4. El evangelio, que acabamos de proclamar, nos ayuda a captar plenamente el sentido y el valor de este don. El evangelista san Juan nos hace compartir la emoción que experimentaron los Apóstoles durante el encuentro con Cristo, después de su resurrección. Nuestra atención se centra en el gesto del Maestro, que transmite a los discípulos temerosos y atónitos la misión de ser ministros de la misericordia divina. Les muestra sus manos y su costado con los signos de su pasión, y les comunica: "Como el Padre me ha enviado, así también os envío yo" (Jn 20, 21).

E inmediatamente después "exhaló su aliento sobre ellos y les dijo: "Recibid el Espíritu Santo; a quienes les perdonéis los pecados les quedan perdonados; a quienes se los retengáis les quedan retenidos"" (Jn 20, 22-23). Jesús les confía el don de "perdonar los pecados", un don que brota de las heridas de sus manos, de sus pies y sobre todo de su costado traspasado. Desde allí una ola de misericordia inunda toda la humanidad.

Revivamos este momento con gran intensidad espiritual. También a nosotros el Señor nos muestra hoy sus llagas gloriosas y su corazón, manantial inagotable de luz y verdad, de amor y perdón.

5. ¡El Corazón de Cristo! Su "Sagrado Corazón" ha dado todo a los hombres: la redención, la salvación y la santificación. De ese Corazón rebosante de ternura, santa Faustina Kowalska vio salir dos haces de luz que iluminaban el mundo. "Los dos rayos -como le dijo el mismo Jesús- representan la sangre y el agua" (Diario, p. 132). La sangre evoca el sacrificio del Gólgota y el misterio de la Eucaristía; el agua, según la rica simbología del evangelista San Juan, alude al bautismo y al don del Espíritu Santo (cf. Jn 3, 5; 4, 14).

A través del misterio de este Corazón herido, no cesa de difundirse también entre los hombres y las mujeres de nuestra época el flujo restaurador del amor misericordioso de Dios. Quien aspira a la felicidad auténtica y duradera, sólo en él puede encontrar su secreto.

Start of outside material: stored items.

(** * matrix-charts: aggregation of measurement logs into chart series

    A shallow embedding of the two Go programs of the repository
    ([main.go], which renders the four matrix pages, and its extended
    variant, which also renders the battery page) and the properties of
    their metric aggregators and of the load step.

    Conventions of the embedding.
    - [int64] and [int] values are integers of [Z]; the only arithmetic the
      programs perform on them, the [int64] subtraction of [bleToWifi], is
      written with its wrap-around ([sub64]).
    - A Go [map[string]T] is a [gmap string T].  A [for _, v := range m]
      loop visits every entry once in an order the language leaves
      unspecified: each aggregator takes the sequence of entries the loop
      visits, and [ranges m kvs] says that [kvs] is such a sequence for [m].
    - A slice is a list; [append(s, x)] is [s ++ [x]] and [len(s)] is
      [Z.of_nat (length s)].
    - [float32] and [float64] values are [spec_float]s of the Standard
      Library (sign, mantissa, binary exponent). *)

From Stdlib Require Import ZArith NArith List Ascii String Bool Lia.
From Stdlib Require Import Floats.SpecFloat.
From stdpp Require Import gmap strings list fin_maps.

Local Open Scope Z_scope.

(** ** Machine integers *)

Definition wrap64 (z : Z) : Z := (z + 2 ^ 63) mod 2 ^ 64 - 2 ^ 63.

Definition in_int64 (z : Z) : Prop := - 2 ^ 63 <= z < 2 ^ 63.

(** [a - b] on [int64] operands. *)
Definition sub64 (a b : Z) : Z := wrap64 (a - b).

(** ** Values stored behind [interface{}] *)

Definition float32 := spec_float.
Definition float64 := spec_float.

Inductive GoValue : Type :=
| VInt (z : Z)
| VInt64 (z : Z)
| VFloat64 (f : float64)
| VString (s : string).

(** ** The log records *)

Module ContentMatrix.
Record t := {
  Tag : string;
  Size : Z;
  AvgSpeed : float32;
  DownloadStartedAt : Z;
  DownloadFinishedAt : Z;
  ProvidedBy : list string
}.
End ContentMatrix.

Module ConnectionInfo.
Record t := {
  BLEDiscoveredAt : Z;
  WifiConnectedAt : Z;
  RSSI : Z;
  Speed : Z;
  Frequency : Z;
  IPFSConnectedAt : Z;
  DisconnectedAt : Z
}.
End ConnectionInfo.

Module DiscoveredNodeMatrix.
Record t := {
  ConnectionAlive : bool;
  ConnectionSuccessCount : Z;
  ConnectionFailureCount : Z;
  LastSuccessfulConnectionDuration : Z;
  BLEDiscoveredAt : Z;
  WifiConnectedAt : Z;
  RSSI : Z;
  Speed : Z;
  Frequency : Z;
  IPFSConnectedAt : Z;
  DiscoveryDelays : list Z;
  ConnectionHistory : list ConnectionInfo.t
}.
End DiscoveredNodeMatrix.

Record matrix := {
  ContentMatrix : gmap string ContentMatrix.t;
  NodeMatrix : gmap string DiscoveredNodeMatrix.t;
  TotalUptime : Z
}.

Module Measurement.
Record t := {
  DataTransfer : string;
  TransferInterval : string;
  BatteryConsumption : string
}.
End Measurement.

Record BatteryMeasurements := {
  BatteryMeasurement : list Measurement.t
}.

(** ** Traversal of a Go map *)

(** [ranges m kvs]: [kvs] is a sequence of entries that a [range] loop
    over [m] may visit, that is, every entry of [m] exactly once, in any
    order. *)
Definition ranges {V : Type} (m : gmap string V) (kvs : list (string * V)) : Prop :=
  kvs ≡ₚ map_to_list m.

(** ** The chart values of the charting library

    Only what the programs set is kept: the options are recorded as the
    calls that set them, the data as the slices handed over.  The
    identifier that the library draws at random for every new chart, and
    prints in the page, is left out: an equality of charts is an equality
    of what the programs set, and says nothing of the identifiers. *)

Module opts.
Record LineData := { LineValue : GoValue }.
Record BarData := { BarValue : GoValue }.
Record ParallelData := { ParallelValue : list GoValue }.
Record ParallelAxis := { Dim : Z; Name : string }.
End opts.

Module charts.
Inductive GlobalOpts : Type :=
| WithTitleOpts (Title : string)
| WithXAxisOpts (Name : string)
| WithYAxisOpts (Name : string)
| WithTooltipOpts (Show : bool)
| WithLegendOpts (Show : bool) (Left : string)
| WithParallelAxisList (axes : list opts.ParallelAxis).

(** [Opacity] is given in tenths: the programs only use [0.2]. *)
Inductive SeriesOpts : Type :=
| WithAreaStyleOpts (OpacityTenths : Z)
| WithLineChartOpts (Smooth : bool)
| WithLabelOpts (Show : bool) (Position : string).

Record Chart (X D : Type) := {
  GlobalOptions : list GlobalOpts;
  XAxis : list X;
  MultiSeries : list (string * list D);
  SeriesOptions : list SeriesOpts
}.
Arguments GlobalOptions {X D} _.
Arguments XAxis {X D} _.
Arguments MultiSeries {X D} _.
Arguments SeriesOptions {X D} _.

Definition New {X D : Type} : Chart X D :=
  {| GlobalOptions := []; XAxis := []; MultiSeries := []; SeriesOptions := [] |}.

Definition SetGlobalOptions {X D : Type} (os : list GlobalOpts) (c : Chart X D) : Chart X D :=
  {| GlobalOptions := GlobalOptions c ++ os; XAxis := XAxis c;
     MultiSeries := MultiSeries c; SeriesOptions := SeriesOptions c |}.

Definition SetXAxis {X D : Type} (xs : list X) (c : Chart X D) : Chart X D :=
  {| GlobalOptions := GlobalOptions c; XAxis := xs;
     MultiSeries := MultiSeries c; SeriesOptions := SeriesOptions c |}.

Definition AddSeries {X D : Type} (name : string) (data : list D) (c : Chart X D) : Chart X D :=
  {| GlobalOptions := GlobalOptions c; XAxis := XAxis c;
     MultiSeries := MultiSeries c ++ [(name, data)]; SeriesOptions := SeriesOptions c |}.

Definition SetSeriesOptions {X D : Type} (os : list SeriesOpts) (c : Chart X D) : Chart X D :=
  {| GlobalOptions := GlobalOptions c; XAxis := XAxis c;
     MultiSeries := MultiSeries c; SeriesOptions := SeriesOptions c ++ os |}.

Definition Line := Chart Z opts.LineData.
Definition Bar := Chart string opts.BarData.
Definition Parallel := Chart Empty_set opts.ParallelData.

Definition NewLine : Line := New.
Definition NewBar : Bar := New.
Definition NewParallel : Parallel := New.
End charts.

(** The data of the series called [name], if the chart has one. *)
Definition series {X D : Type} (name : string) (c : charts.Chart X D) : option (list D) :=
  snd <$> List.find (fun s => String.eqb (fst s) name) (charts.MultiSeries c).

(** The y-value of a point of a line chart. *)
Definition yvalue (d : opts.LineData) : GoValue := opts.LineValue d.

(** ** The loops of the matrix aggregators

    The four loops are the same in both programs.  Each takes the entries
    that the [range] over the map visits, in the order of the visit, and
    returns the slices it has built. *)

Definition Axes : Type := list Z * list opts.LineData.

(** [xAxis = append(xAxis, len(xAxis)); yAxis = append(yAxis, LineData{Value: v})] *)
Definition emit (v : GoValue) (acc : Axes) : Axes :=
  (fst acc ++ [Z.of_nat (length (fst acc))], snd acc ++ [opts.Build_LineData v]).

Definition bleToWifi_entry (acc : Axes) (k : ConnectionInfo.t) : Axes :=
  if negb (ConnectionInfo.WifiConnectedAt k =? 0)
  then emit (VInt64 (sub64 (ConnectionInfo.WifiConnectedAt k) (ConnectionInfo.BLEDiscoveredAt k))) acc
  else acc.

Definition bleToWifi_loop (nodes : list (string * DiscoveredNodeMatrix.t)) : Axes :=
  fold_left
    (fun acc v => fold_left bleToWifi_entry (DiscoveredNodeMatrix.ConnectionHistory (snd v)) acc)
    nodes ([], []).
(** A thrown (or rejected) value, seen through what the program reads of
    it: [instanceof Error], [.message], [.stack], [.code] and [String(_)].
    [None] is a missing property; the value itself is not [null] or
    [undefined] (the providers reject with [Error] objects; where the
    program reads a property of a rejection reason unguarded, in
    [Notifier.Settled], the two are told apart). *)
Record Thrown : Type := mkThrown {
  is_error : bool;
  message : option string;
  stack : option string;
  code : option string;
  to_string : string
}.

(** [new Error(msg)]. *)
Definition new_Error (msg : string) : Thrown :=
  {| is_error := true; message := Some msg; stack := Some ("Error: " +:+ msg);
     code := None; to_string := "Error: " +:+ msg |}.

(** JavaScript truthiness of an optional string property. *)
Definition truthy (o : option string) : bool :=
  match o with
  | Some s => negb (String.eqb s "")
  | None => false
  end.

Inductive Completion (A : Type) : Type :=
| Returns (a : A)
| Throws (t : Thrown).
Arguments Returns {A} a.
Arguments Throws {A} t.

(** One segment of the [diff] package's result. *)
Record Change : Type := mkChange {
  value : string;
  added : bool;
  removed : bool;
  count : option nat
}.

(** [part.added || part.removed] *)
Definition is_actual (c : Change) : bool := added c || removed c.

6. "Jesús, en ti confío". Esta jaculatoria, que rezan numerosos devotos, expresa muy bien la actitud con la que también nosotros queremos abandonarnos con confianza en tus manos, oh Señor, nuestro único Salvador.

Tú ardes del deseo de ser amado, y el que sintoniza con los sentimientos de tu corazón aprende a ser constructor de la nueva civilización del amor. Un simple acto de abandono basta para romper las barreras de la oscuridad y la tristeza, de la duda y la desesperación. Los rayos de tu misericordia divina devuelven la esperanza, de modo especial, al que se siente oprimido por el peso del pecado.

María, Madre de misericordia, haz que mantengamos siempre viva esta confianza en tu Hijo, nuestro Redentor. Ayúdanos también tú, santa Faustina, que hoy recordamos con particular afecto. Fijando nuestra débil mirada en el rostro del Salvador divino, queremos repetir contigo: "Jesús, en ti confío". Hoy y siempre. Amén.